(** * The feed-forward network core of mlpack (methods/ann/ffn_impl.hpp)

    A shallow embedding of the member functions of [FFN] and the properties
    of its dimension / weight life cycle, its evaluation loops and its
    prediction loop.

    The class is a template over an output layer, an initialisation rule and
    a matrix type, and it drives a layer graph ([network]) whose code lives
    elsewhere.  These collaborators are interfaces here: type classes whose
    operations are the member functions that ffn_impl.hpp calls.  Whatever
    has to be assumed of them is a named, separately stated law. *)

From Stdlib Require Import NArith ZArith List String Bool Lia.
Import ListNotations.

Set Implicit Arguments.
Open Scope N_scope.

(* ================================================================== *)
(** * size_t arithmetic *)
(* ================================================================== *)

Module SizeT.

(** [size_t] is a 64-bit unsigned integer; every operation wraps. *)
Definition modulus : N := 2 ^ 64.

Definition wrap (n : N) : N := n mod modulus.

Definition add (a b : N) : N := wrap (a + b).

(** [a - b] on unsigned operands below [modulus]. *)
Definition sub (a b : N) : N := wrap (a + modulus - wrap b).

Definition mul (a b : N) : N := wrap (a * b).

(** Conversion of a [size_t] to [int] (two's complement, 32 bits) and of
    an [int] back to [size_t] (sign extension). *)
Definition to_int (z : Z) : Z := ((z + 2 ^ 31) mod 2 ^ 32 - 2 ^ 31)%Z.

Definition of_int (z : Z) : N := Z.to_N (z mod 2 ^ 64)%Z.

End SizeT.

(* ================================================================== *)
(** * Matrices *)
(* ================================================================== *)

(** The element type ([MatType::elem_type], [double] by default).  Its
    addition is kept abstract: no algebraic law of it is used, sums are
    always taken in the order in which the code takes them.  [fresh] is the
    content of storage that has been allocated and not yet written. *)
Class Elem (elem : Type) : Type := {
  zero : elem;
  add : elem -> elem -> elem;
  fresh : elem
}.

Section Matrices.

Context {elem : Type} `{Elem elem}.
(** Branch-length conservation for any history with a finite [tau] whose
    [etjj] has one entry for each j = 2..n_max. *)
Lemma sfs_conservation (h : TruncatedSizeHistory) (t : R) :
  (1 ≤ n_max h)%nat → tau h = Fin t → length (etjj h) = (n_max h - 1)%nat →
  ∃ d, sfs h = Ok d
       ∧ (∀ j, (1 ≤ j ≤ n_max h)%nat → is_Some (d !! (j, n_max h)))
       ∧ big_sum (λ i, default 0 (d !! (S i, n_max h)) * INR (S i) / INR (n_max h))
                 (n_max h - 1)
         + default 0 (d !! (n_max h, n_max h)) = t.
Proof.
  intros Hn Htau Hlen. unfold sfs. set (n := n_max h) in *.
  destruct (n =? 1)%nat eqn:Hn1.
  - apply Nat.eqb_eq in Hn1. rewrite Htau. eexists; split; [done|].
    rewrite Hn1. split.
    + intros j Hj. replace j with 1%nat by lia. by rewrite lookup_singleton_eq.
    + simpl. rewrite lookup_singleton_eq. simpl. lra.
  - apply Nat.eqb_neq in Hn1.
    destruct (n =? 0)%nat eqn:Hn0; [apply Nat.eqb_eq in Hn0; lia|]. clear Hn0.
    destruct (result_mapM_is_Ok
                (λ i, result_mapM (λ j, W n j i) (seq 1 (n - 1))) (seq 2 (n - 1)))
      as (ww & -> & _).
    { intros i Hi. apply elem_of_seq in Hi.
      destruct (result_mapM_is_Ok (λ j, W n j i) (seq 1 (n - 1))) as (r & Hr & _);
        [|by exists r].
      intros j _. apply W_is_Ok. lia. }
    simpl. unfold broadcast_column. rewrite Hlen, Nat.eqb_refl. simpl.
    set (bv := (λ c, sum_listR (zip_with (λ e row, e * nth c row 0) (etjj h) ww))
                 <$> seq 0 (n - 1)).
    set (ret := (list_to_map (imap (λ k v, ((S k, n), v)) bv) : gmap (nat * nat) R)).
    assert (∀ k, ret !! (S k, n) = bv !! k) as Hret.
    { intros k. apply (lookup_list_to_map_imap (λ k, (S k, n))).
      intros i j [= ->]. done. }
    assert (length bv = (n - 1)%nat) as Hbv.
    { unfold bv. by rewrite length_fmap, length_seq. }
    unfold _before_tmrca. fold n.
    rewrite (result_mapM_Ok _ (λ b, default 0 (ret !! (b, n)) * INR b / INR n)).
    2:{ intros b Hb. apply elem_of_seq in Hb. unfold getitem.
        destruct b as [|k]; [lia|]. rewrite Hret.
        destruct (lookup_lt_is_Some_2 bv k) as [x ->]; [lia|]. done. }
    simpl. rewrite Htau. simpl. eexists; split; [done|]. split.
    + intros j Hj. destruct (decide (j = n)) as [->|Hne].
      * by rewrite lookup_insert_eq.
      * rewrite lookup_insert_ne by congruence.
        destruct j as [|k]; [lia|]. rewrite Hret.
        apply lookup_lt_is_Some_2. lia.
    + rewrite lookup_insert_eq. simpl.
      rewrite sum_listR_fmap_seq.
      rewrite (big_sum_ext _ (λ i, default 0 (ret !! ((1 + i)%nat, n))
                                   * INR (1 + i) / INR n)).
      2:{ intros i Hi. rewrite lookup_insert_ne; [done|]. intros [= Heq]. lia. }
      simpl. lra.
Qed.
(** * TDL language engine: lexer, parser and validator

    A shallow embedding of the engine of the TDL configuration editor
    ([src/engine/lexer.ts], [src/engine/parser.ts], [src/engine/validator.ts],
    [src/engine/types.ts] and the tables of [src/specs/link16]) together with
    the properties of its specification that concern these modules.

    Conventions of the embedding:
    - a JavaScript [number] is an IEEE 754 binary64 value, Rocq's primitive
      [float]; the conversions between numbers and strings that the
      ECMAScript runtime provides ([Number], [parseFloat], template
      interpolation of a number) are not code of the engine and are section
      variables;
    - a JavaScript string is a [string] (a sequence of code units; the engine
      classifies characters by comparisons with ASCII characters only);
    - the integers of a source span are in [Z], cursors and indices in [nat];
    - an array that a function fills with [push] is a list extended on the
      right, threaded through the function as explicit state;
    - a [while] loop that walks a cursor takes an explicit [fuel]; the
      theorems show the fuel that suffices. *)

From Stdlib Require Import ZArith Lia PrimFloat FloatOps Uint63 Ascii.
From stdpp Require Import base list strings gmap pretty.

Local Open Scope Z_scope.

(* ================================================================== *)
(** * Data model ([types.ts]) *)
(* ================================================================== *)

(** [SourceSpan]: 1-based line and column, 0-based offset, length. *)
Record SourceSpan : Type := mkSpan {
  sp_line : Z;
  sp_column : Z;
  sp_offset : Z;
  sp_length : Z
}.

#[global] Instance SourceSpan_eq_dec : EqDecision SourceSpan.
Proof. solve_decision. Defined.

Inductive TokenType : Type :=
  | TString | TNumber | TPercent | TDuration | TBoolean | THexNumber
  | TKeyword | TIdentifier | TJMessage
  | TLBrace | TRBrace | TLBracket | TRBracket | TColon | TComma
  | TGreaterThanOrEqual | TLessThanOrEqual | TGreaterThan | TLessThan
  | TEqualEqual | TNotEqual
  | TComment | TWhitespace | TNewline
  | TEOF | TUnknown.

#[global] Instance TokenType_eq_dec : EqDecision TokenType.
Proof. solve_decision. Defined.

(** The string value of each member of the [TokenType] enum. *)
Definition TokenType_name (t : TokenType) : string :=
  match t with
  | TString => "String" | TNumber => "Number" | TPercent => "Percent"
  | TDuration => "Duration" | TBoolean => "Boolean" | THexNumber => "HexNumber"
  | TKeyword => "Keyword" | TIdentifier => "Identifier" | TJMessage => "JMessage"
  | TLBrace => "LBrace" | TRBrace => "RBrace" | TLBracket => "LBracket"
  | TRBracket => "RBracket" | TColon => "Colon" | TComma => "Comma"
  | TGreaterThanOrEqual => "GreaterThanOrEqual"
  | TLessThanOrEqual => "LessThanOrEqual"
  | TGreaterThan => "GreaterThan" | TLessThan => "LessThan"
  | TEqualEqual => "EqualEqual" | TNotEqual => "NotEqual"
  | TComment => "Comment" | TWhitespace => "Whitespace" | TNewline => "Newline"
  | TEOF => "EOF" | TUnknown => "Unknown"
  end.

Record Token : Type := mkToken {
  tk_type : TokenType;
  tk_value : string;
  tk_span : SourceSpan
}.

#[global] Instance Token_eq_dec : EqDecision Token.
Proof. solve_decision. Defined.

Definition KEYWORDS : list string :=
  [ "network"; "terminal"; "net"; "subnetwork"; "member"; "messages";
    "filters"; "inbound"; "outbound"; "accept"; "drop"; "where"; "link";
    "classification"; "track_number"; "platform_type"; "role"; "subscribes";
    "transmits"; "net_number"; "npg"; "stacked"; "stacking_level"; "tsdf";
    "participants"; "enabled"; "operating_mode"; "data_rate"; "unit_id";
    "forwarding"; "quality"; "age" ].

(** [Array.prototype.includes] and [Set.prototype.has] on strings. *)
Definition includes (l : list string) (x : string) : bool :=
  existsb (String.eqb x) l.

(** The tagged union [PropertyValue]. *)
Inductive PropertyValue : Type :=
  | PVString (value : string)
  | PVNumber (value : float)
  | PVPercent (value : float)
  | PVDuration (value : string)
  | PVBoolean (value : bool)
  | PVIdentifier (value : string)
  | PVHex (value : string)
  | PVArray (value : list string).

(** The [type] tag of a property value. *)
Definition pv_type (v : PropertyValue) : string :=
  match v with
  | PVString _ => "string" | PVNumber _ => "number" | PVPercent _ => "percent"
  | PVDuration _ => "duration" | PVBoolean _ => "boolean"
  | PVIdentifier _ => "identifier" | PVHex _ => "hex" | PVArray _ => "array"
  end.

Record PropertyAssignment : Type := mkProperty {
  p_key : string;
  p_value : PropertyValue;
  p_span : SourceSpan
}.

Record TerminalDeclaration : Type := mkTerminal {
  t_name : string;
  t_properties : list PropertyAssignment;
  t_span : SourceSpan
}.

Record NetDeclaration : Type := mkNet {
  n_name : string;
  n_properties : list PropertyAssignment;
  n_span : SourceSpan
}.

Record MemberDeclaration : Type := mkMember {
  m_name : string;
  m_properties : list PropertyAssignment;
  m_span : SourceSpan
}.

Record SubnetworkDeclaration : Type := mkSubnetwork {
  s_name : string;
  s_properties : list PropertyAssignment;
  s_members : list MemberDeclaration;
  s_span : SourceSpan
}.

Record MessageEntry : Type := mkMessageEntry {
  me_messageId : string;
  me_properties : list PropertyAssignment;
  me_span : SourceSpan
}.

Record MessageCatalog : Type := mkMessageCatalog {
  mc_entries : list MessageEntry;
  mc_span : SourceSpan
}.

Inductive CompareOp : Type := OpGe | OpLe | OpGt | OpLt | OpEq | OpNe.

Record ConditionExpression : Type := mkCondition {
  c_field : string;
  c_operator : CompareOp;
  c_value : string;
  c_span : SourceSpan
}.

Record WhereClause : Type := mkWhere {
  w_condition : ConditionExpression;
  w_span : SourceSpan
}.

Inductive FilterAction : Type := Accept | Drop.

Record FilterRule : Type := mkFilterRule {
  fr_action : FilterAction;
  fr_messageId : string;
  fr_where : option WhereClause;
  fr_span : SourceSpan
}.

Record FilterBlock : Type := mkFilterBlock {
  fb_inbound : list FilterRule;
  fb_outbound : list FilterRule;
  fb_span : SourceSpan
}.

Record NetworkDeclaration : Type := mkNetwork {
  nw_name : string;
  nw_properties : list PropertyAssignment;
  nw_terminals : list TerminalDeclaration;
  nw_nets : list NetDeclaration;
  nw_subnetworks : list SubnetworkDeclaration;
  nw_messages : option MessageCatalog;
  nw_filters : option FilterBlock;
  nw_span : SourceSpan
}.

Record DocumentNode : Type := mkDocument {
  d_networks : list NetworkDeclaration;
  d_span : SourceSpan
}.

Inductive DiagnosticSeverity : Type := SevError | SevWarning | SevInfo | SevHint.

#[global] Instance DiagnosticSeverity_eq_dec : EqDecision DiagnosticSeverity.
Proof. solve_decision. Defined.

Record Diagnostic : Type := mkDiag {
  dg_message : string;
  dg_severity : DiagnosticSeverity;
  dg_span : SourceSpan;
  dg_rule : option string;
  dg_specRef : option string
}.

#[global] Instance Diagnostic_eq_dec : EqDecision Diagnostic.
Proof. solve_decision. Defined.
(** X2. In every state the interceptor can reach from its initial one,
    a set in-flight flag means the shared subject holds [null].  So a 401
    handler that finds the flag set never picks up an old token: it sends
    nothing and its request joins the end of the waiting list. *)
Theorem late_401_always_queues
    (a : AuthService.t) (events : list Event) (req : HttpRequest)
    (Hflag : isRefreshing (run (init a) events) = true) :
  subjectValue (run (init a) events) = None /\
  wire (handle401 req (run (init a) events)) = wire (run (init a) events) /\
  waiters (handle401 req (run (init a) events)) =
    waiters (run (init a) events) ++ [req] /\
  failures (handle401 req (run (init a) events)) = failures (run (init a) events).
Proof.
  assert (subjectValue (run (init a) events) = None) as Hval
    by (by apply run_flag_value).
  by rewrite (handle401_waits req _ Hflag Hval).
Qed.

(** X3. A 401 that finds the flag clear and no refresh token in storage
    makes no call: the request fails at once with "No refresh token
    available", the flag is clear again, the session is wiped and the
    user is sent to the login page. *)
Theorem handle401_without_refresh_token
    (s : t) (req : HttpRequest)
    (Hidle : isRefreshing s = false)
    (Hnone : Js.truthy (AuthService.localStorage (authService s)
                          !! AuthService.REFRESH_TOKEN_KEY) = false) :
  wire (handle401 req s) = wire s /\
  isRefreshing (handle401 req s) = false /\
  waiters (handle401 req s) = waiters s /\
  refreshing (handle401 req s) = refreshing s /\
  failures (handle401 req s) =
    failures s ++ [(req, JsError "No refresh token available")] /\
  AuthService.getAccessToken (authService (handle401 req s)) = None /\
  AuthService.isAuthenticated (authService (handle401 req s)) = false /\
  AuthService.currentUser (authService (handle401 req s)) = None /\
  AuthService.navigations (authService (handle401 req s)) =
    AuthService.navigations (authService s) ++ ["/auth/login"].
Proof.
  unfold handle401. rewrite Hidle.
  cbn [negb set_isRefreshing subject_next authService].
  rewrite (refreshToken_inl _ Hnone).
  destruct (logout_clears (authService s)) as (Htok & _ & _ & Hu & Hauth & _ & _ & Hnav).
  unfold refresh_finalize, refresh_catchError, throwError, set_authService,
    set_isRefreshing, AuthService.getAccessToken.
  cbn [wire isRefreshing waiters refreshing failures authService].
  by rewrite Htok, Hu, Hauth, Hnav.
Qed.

> How to complete this task
Print only what lies in the material above starting at the line with "Hb. unfold getitem." and ending at the line with "rewrite lookup_insert_eq. simpl.", every line exactly as given.

> Solution
    2:{ intros b Hb. apply elem_of_seq in Hb. unfold getitem.
        destruct b as [|k]; [lia|]. rewrite Hret.
        destruct (lookup_lt_is_Some_2 bv k) as [x ->]; [lia|]. done. }
    simpl. rewrite Htau. simpl. eexists; split; [done|]. split.
    + intros j Hj. destruct (decide (j = n)) as [->|Hne].
      * by rewrite lookup_insert_eq.
      * rewrite lookup_insert_ne by congruence.
        destruct j as [|k]; [lia|]. rewrite Hret.
        apply lookup_lt_is_Some_2. lia.
    + rewrite lookup_insert_eq. simpl.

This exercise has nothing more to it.